The Golconda Fort was the original capital of the Qutub Shahis. A water shortage compelled the shifting of the capital to Hyderabad. The Golconda area, has long been renowned for its diamond mines - the Koh-i-noor and the Hope Diamond are believed to have been excavated here. The fort is touted to be an engineering marvel with a single clap from a particular point at the entrance being audible at the upper reaches of the fortification. This fort is well constructed to hold out against intruders that Aurangzeb's armies took nine months to seize it. The Qutub Shahi tombs are about a kilometre from the fort. Do carry a hat and water for this outing and visit closer to dusk when there is a Sound-and-Light show (son et lumière) that takes place here. Do check locally for the timing and dates of the show
- RAMOJI FILM CITY – A sprawling movie studio that provides various in-house locations to produce movies.
- SHILPARAMAM – An arts and crafts village
Hyderabad is famous for its pearls. While the bazaars around the Charminar are replete with shops selling them, it is advisable to buy them from a reputed retailer like Jagadamba Pearls. In addition to white pearls, you will also find pink and black pearls available here. Lepakshi is a government-run store that houses a range of handicrafts indigenous to the state of Andhra Pradesh like leather puppets, Bidri silver ware, Nirmal Painting, Ettikopaka toys and Kondapalli toys. APCO is the government-run fabric outlet where you will find cottons and silks in various textile traditions – Pochampalli (Ikat), Kalamkari and Dharmavaram to name a few. Visit Joshi's for local masalas and pickles.

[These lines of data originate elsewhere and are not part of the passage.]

(* ===== verification/NetlinkSpec.v ===== *)
(** The contract of runtime/netlink.rs: it keeps the facade's promises over any
    backend; a runtime that is not stale has exactly the rules of its allocations
    installed; the rules are those of the bound allocations, one per protocol. *)
From stdpp Require Import base gmap strings list sorting fin_maps relations.
From Stdlib Require Import ZArith Lia.
From S2P Require Import Prelude RustStd Model Facade Store Netlink.
Open Scope Z_scope.

(** * The rules *)

Lemma elem_of_rules_of a r :
  r ∈ rules_of a ↔
  ∃ host port, bound_target a = Some (host, port) ∧ nr_protocol r ∈ protocols_for (al_protocol a) ∧
    r = {| nr_allocation_id := al_id a; nr_protocol := nr_protocol r; nr_in_port := al_port a;
           nr_out_host := host; nr_out_port := port |}.
Proof.
  unfold rules_of. destruct (bound_target a) as [[host port]|].
  - rewrite list_elem_of_fmap. split.
    + intros (p & -> & Hp). simpl. by exists host, port.
    + intros (h & p & [= <- <-] & Hp & Hr). by exists (nr_protocol r).
  - split; [set_solver|]. by intros (? & ? & ? & _).
Qed.

Lemma bound_target_is_Some a x :
  bound_target a = Some x → is_Some (al_host a) ∧ is_Some (al_target_port a).
Proof.
  unfold bound_target. destruct (al_host a) as [h|]; [|done].
  destruct (IpAddr_from_str h); [|done]. destruct (al_target_port a); [|done]. eauto.
Qed.

Lemma elem_of_rules m r :
  r ∈ rules_for_allocations m ↔ ∃ id a, m !! id = Some a ∧ r ∈ rules_of a.
Proof.
  unfold rules_for_allocations. rewrite list_elem_of_join. setoid_rewrite list_elem_of_fmap.
  setoid_rewrite merge_sort_Permutation. setoid_rewrite list_elem_of_filter.
  setoid_rewrite list_elem_of_fmap. split.
  - intros (l & Hr & a & -> & _ & [id a'] & -> & Hin%elem_of_map_to_list). by exists id, a'.
  - intros (id & a & Hm & Hr). exists (rules_of a). split; [done|]. exists a. split; [done|].
    pose proof Hr as Hb. apply elem_of_rules_of in Hb as (h & p & Hb & _).
    apply bound_target_is_Some in Hb. split; [done|].
    exists (id, a). by rewrite elem_of_map_to_list.
Qed.

Lemma protocols_for_not_both p q : q ∈ protocols_for p → q ≠ Both.
Proof. destruct p; set_solver. Qed.

Lemma protocols_for_overlap p1 p2 q :
  q ∈ protocols_for p1 → q ∈ protocols_for p2 → overlaps p1 p2 = true.
Proof. destruct p1, p2; simpl; try done; set_solver. Qed.

(** No two allocations of the map may claim the same port for a common protocol. *)
Definition ports_disjoint (m : gmap string Allocation) : Prop :=
  ∀ i j a b, m !! i = Some a → m !! j = Some b → i ≠ j →
    overlaps (al_protocol a) (al_protocol b) = true → al_port a ≠ al_port b.

(** Over allocations with disjoint ports the rule set is a function: a protocol and
    a listening port determine the rule, so the kernel's first match is the only
    match. Every rule is for TCP or UDP and comes from a bound allocation of the map,
    and every bound allocation has a rule for each of its protocols. *)
Theorem rules_deterministic m (Hdisj : ports_disjoint m) :
  (∀ r1 r2, r1 ∈ rules_for_allocations m → r2 ∈ rules_for_allocations m →
     nr_protocol r1 = nr_protocol r2 → nr_in_port r1 = nr_in_port r2 → r1 = r2) ∧
  (∀ id a host port q, m !! id = Some a → bound_target a = Some (host, port) →
     q ∈ protocols_for (al_protocol a) →
     ∃ r, r ∈ rules_for_allocations m ∧ nr_protocol r = q ∧ nr_in_port r = al_port a ∧
          nr_out_host r = host ∧ nr_out_port r = port) ∧
  Forall (λ r, nr_protocol r ≠ Both) (rules_for_allocations m).
Proof.
  split_and!.
  - intros r1 r2 (i & a & Hi & H1)%elem_of_rules (j & b & Hj & H2)%elem_of_rules Hp Hport.
    apply elem_of_rules_of in H1 as (h1 & p1 & Hb1 & Hq1 & Hr1).
    apply elem_of_rules_of in H2 as (h2 & p2 & Hb2 & Hq2 & Hr2).
    destruct (decide (i = j)) as [->|Hij].
    + rewrite Hr1, Hr2, Hp. congruence.
    + exfalso. apply (Hdisj i j a b Hi Hj Hij).
      * rewrite Hp in Hq1. by eapply protocols_for_overlap.
      * rewrite Hr1, Hr2 in Hport. done.
  - intros id a host port q Ha Hb Hq.
    exists {| nr_allocation_id := al_id a; nr_protocol := q; nr_in_port := al_port a;
              nr_out_host := host; nr_out_port := port |}.
    split_and!; [|done..]. apply elem_of_rules. exists id, a. split; [done|].
    apply elem_of_rules_of. by exists host, port.
  - apply Forall_forall. intros r (i & a & _ & Hr)%elem_of_rules.
    apply elem_of_rules_of in Hr as (_ & _ & _ & Hq & _). by eapply protocols_for_not_both.
Qed.

(** * The runtime over any backend *)
Section runtime.
  Context {B : Type} `{NftBackend B}.

(** The projections leave the runtime as it was. *)
Lemma project_upsert_eq a (s : NetlinkRuntime B) :
  project_upsert a s =
  (Ok (rules_for_allocations (<[al_id a := a]> (ns_allocations (nl_state s)))), s).
Proof.
  unfold project_upsert, on_state, set_allocations. destruct s as [b c [m st init]]. simpl.
  destruct (m !! al_id a) as [p|] eqn:Hp; do 4 f_equal.
  - by rewrite insert_insert_eq, insert_id.
  - by rewrite delete_insert_id.
Qed.

Lemma project_delete_eq id (s : NetlinkRuntime B) :
  project_delete id s =
  (Ok (rules_for_allocations (delete id (ns_allocations (nl_state s)))), s).
Proof.
  unfold project_delete, on_state, set_allocations. destruct s as [b c [m st init]]. simpl.
  destruct (m !! id) as [p|] eqn:Hp; do 4 f_equal.
  - by rewrite insert_delete_id.
  - by rewrite delete_id.
Qed.

Lemma wp_project_upsert a Q (s : NetlinkRuntime B) :
  wp (project_upsert a) Q s ↔
  Q (Ok (rules_for_allocations (<[al_id a := a]> (ns_allocations (nl_state s))))) s.
Proof. unfold wp. by rewrite project_upsert_eq. Qed.

Lemma wp_project_delete id Q (s : NetlinkRuntime B) :
  wp (project_delete id) Q s ↔
  Q (Ok (rules_for_allocations (delete id (ns_allocations (nl_state s))))) s.
Proof. unfold wp. by rewrite project_delete_eq. Qed.

(** The backend's call, as the runtime makes it. *)
Definition replaced (s : NetlinkRuntime B) (rules : list NftDnatRule) (t : Z)
    (outcome : result unit NftBackendError) (b : B) : Prop :=
  replace_ruleset (nc_table (nl_config s)) (nc_chain (nl_config s)) rules t (nl_backend s)
  = (outcome, b).

Lemma wp_apply_rules rules t Q (s : NetlinkRuntime B) :
  (∀ outcome b, replaced s rules t outcome b → Q (Ok outcome) (nl_set_backend b s)) →
  wp (apply_rules rules t) Q s.
Proof.
  intros HQ. unfold wp, apply_rules, attempt, zoom, map_err.
  destruct (replace_ruleset _ _ rules t (nl_backend s)) as [[[]|e] b] eqn:Hr; simpl; by apply HQ.
Qed.
End runtime.

#[export] Hint Rewrite @wp_project_upsert @wp_project_delete : wp.

(** [net_run]: one operation, down to the backend's outcome. *)
Ltac net_run :=
  autorewrite with wp; simpl; try apply wp_apply_rules;
  intros [[]|?] ? ?; autorewrite with wp; simpl; autorewrite with wp; simpl.

(** * The kernel's rules *)

(** What a backend promises: a batch is one transaction of the kernel. A reported
    success means that the ruleset is installed; after a reported failure either the
    old or the new one is (the acknowledgement may be what was lost). *)
Class NftBackendLaws (B : Type) `{NftBackend B} : Type := {
  installed : B → option (list NftDnatRule);
  replace_ruleset_spec table chain rules t b :
    wp (replace_ruleset table chain rules t)
      (λ r b', match r with
               | Ok _ => installed b' = Some rules
               | Err _ => installed b' = installed b ∨ installed b' = Some rules
               end) b;
}.

Section sync.
  Context {B : Type} `{NftBackendLaws B}.

Inductive NetRequest : Type :=
| NetInitialize (t : Z)
| NetCreate (a : Allocation) (t : Z)
| NetUpdate (a : Allocation) (t : Z)
| NetDelete (id : string) (t : Z)
| NetRestore (a : Allocation) (t : Z).

Definition run_net (q : NetRequest) : M (NetlinkRuntime B) RuntimeError unit :=
  match q with
  | NetInitialize t => rt_initialize t
  | NetCreate a t => rt_create a t
  | NetUpdate a t => rt_update a t
  | NetDelete id t => rt_delete id t
  | NetRestore a t => rt_restore a t
  end.

Inductive net_step : NetlinkRuntime B → NetlinkRuntime B → Prop :=
| net_step_run q s : net_step s (run_net q s).2.

(** Nothing is stale: the last application of a ruleset succeeded. *)
Definition fresh (s : NetlinkRuntime B) : Prop :=
  ns_initialized (nl_state s) = true ∧ ns_stale_error (nl_state s) = None.

Definition in_sync (s : NetlinkRuntime B) : Prop :=
  fresh s → installed (nl_backend s) = Some (rules_for_allocations (ns_allocations (nl_state s))).

(** Success reports freshness, failure staleness; success installs the rules. *)
Lemma run_net_spec q s :
  wp (run_net q)
    (λ r s', match r with
             | Ok _ => fresh s' ∧ installed (nl_backend s') =
                         Some (rules_for_allocations (ns_allocations (nl_state s')))
             | Err e => e = RuntimeApplyFailed ∧ is_Some (ns_stale_error (nl_state s'))
             end) s.
Proof.
  assert (∀ rules t outcome b, replaced s rules t outcome b → is_ok outcome = true →
            installed b = Some rules) as Hinst.
  { intros rules t outcome b Hr Hok.
    pose proof (wp_elim _ _ _ _ _ (replace_ruleset_spec _ _ rules t (nl_backend s)) Hr) as Hi.
    by destruct outcome. }
  destruct q as [t|a t|a t|id t|a t]; simpl;
    [unfold NetlinkRuntime_initialize|unfold NetlinkRuntime_create|unfold NetlinkRuntime_update
    |unfold NetlinkRuntime_delete|unfold NetlinkRuntime_restore];
    net_run; (by split) || (split; [done|]; by eapply Hinst).
Qed.

Lemma run_net_in_sync q s : in_sync (run_net q s).2.
Proof.
  intros [_ Hf]. pose proof (run_net_spec q s) as Hq. unfold wp in Hq.
  destruct (run_net q s) as [[[]|e] s']; simpl in *; [by destruct Hq|].
  destruct Hq as [_ [x Hx]]. congruence.
Qed.

(** C15: In every reachable state of the netlink runtime over a backend whose batches
    are transactions: when no error is pending, the ruleset installed in the kernel is
    exactly the one derived from the runtime's allocations. *)
Theorem reachable_in_sync config b s
    (Hr : rtc net_step (NetlinkRuntime_new config b) s) (Hfresh : fresh s) :
  installed (nl_backend s) = Some (rules_for_allocations (ns_allocations (nl_state s))).
Proof.
  enough (in_sync s) by auto. clear Hfresh.
  assert (in_sync (NetlinkRuntime_new config b)) as Hinit by (intros [[=] _]).
  induction Hr as [|s s1 s' [q s0] _ IH]; [done|]. apply IH, run_net_in_sync.
Qed.

(** Operations report errors faithfully, and a snapshot never claims a binding is
    active while the kernel may hold other rules: after a failed application every
    bound allocation is shown as degraded, with the backend's message. *)
Theorem failed_apply_degrades q s e s' id a x
    (Hrun : run_net q s = (Err e, s'))
    (Ha : ns_allocations (nl_state s') !! id = Some a) (Hb : bound_target a = Some x) :
  e = RuntimeApplyFailed ∧
  ∃ o, (NetlinkRuntime_snapshot id s').1 = Ok (Some o) ∧
       os_runtime_status o = DegradedApplyFailed ∧ os_error_kind o = Some ApplyFailed ∧
       os_last_error o = ns_stale_error (nl_state s').
Proof.
  destruct (wp_elim _ _ _ _ _ (run_net_spec q s) Hrun) as [-> [msg Hmsg]].
  split; [done|]. unfold NetlinkRuntime_snapshot, gets. simpl. rewrite Ha. simpl.
  rewrite Hb, Hmsg. by eexists.
Qed.
End sync.

(** * The promises of the trait *)
Section laws.
  Context {B : Type} `{NftBackend B}.

Definition nl_tracks (s : NetlinkRuntime B) (id : string) : Prop :=
  is_Some (ns_allocations (nl_state s) !! id).

(** The map's keys are the identifiers, and whatever the backend promises of its rulesets,
    one that is not stale is that of the map. *)
Definition nl_ok (s : NetlinkRuntime B) : Prop :=
  map_Forall (λ id a, al_id a = id) (ns_allocations (nl_state s)) ∧
  ∀ L : NftBackendLaws B, in_sync s.

Lemma NetlinkRuntime_new_ok config b : nl_ok (NetlinkRuntime_new config b).
Proof. split; [apply map_Forall_empty|]. by intros L [[=] _]. Qed.

(** What an operation does to the map. *)
Lemma net_ok (q : NetRequest) (s : NetlinkRuntime B) Q :
  wp (run_net q)
    (λ r s', map_Forall (λ id a, al_id a = id) (ns_allocations (nl_state s')) ∧ Q r s') s →
  wp (run_net q) (λ r s', nl_ok s' ∧ Q r s') s.
Proof.
  unfold wp. intros [Hk HQ]. split; [|done]. split; [done|]. intros L. apply run_net_in_sync.
Qed.

Lemma keyed_insert a (m : gmap string Allocation) :
  map_Forall (λ id a, al_id a = id) m → map_Forall (λ id a, al_id a = id) (<[al_id a := a]> m).
Proof. intros Hm. by apply map_Forall_insert_2. Qed.

#[export] Program Instance NetlinkRuntime_laws : RuntimeFacadeLaws (NetlinkRuntime B) := {|
  rt_ok := nl_ok;
  rt_tracks := nl_tracks;
|}.
Next Obligation.
  intros t s Hok. apply (net_ok (NetInitialize t)). destruct Hok as [Hk _].
  simpl. unfold NetlinkRuntime_initialize. net_run; done.
Qed.
Next Obligation.
  intros a t s Hok Hn. apply (net_ok (NetCreate a t)). destruct Hok as [Hk _].
  simpl. unfold NetlinkRuntime_create. net_run.
  - split; [by apply keyed_insert|]. intros id. unfold nl_tracks. simpl. rewrite is_Some_insert. naive_solver.
  - split; [done|]. intros id. naive_solver.
Qed.
Next Obligation.
  intros a t s Hok Hin. apply (net_ok (NetUpdate a t)). destruct Hok as [Hk _].
  simpl. unfold NetlinkRuntime_update.
  net_run; (split; [by apply keyed_insert|]; intros id; unfold nl_tracks in *; simpl; rewrite is_Some_insert;
    naive_solver).
Qed.
Next Obligation.
  intros i t s Hok. apply (net_ok (NetDelete i t)). destruct Hok as [Hk _].
  simpl. unfold NetlinkRuntime_delete. net_run.
  - split; [by apply map_Forall_delete|]. intros id. unfold nl_tracks. simpl. rewrite is_Some_delete. naive_solver.
  - split; [done|]. intros id. naive_solver.
Qed.
Next Obligation.
  intros a t s Hok. apply (net_ok (NetRestore a t)). destruct Hok as [Hk _].
  simpl. unfold NetlinkRuntime_restore.
  net_run; (split; [by apply keyed_insert|]; split; unfold nl_tracks; simpl; [intros id ?|intros _];
    rewrite is_Some_insert; naive_solver).
Qed.
Next Obligation.
  intros i s Hok. simpl. unfold NetlinkRuntime_snapshot. autorewrite with wp.
  split; [done|]. eexists. split; [done|]. by rewrite fmap_is_Some.
Qed.
Next Obligation. by intros s _. Qed.
End laws.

Hyderabadi Biriyani is considered quite the delicacy and Paradise in Secunderabad, Hyderabad's twin city, is touted as the best restaurant for its authenticity of flavour. A word of caution – Hyderabadi food tends to be fiery.
Among side dishes for Indian breads, do taste the Dalcha (a mutton and lentil stew), Baghare Baingan (Hyderabad-style stuffed aubergines) and in the winters, the Nihari (a spicy breakfast dish made with goat shanks). Among desserts, don't miss the Qubani Ka Meetha (Apricot Pudding), Double Ka Meetha (bread pudding) and Falooda (an exotic vermicelli beverage of Persian origin). Lukhmi (filo stuffed with a mutton-mince) is a popular snack.
Hyderabad has a profusion of Irani cafes where the Irani tea and Osmania biscuits are much favoured. Visit Pulla Reddy Sweets for authentic ghee-based confections.
The Hussain Sagar Lake is a favourite evening hangout for the people of Hyderabad. The main attraction is the giant statue of a standing Buddha. The lights along the lake look akin to a necklace of diamonds and Necklace Road is meant to highlight exactly this effect. From the Lumbini Park jetty, one can take boat rides around the lake.Hyderabad has its share of malls, movie theatres and sports stadia. Do check local listings for events.
NOTE: In recent months, Hyderabad has had its share of unrest owing to communal tension and the claim for a separate Telengana state. Do keep abreast of the situation before visiting the city.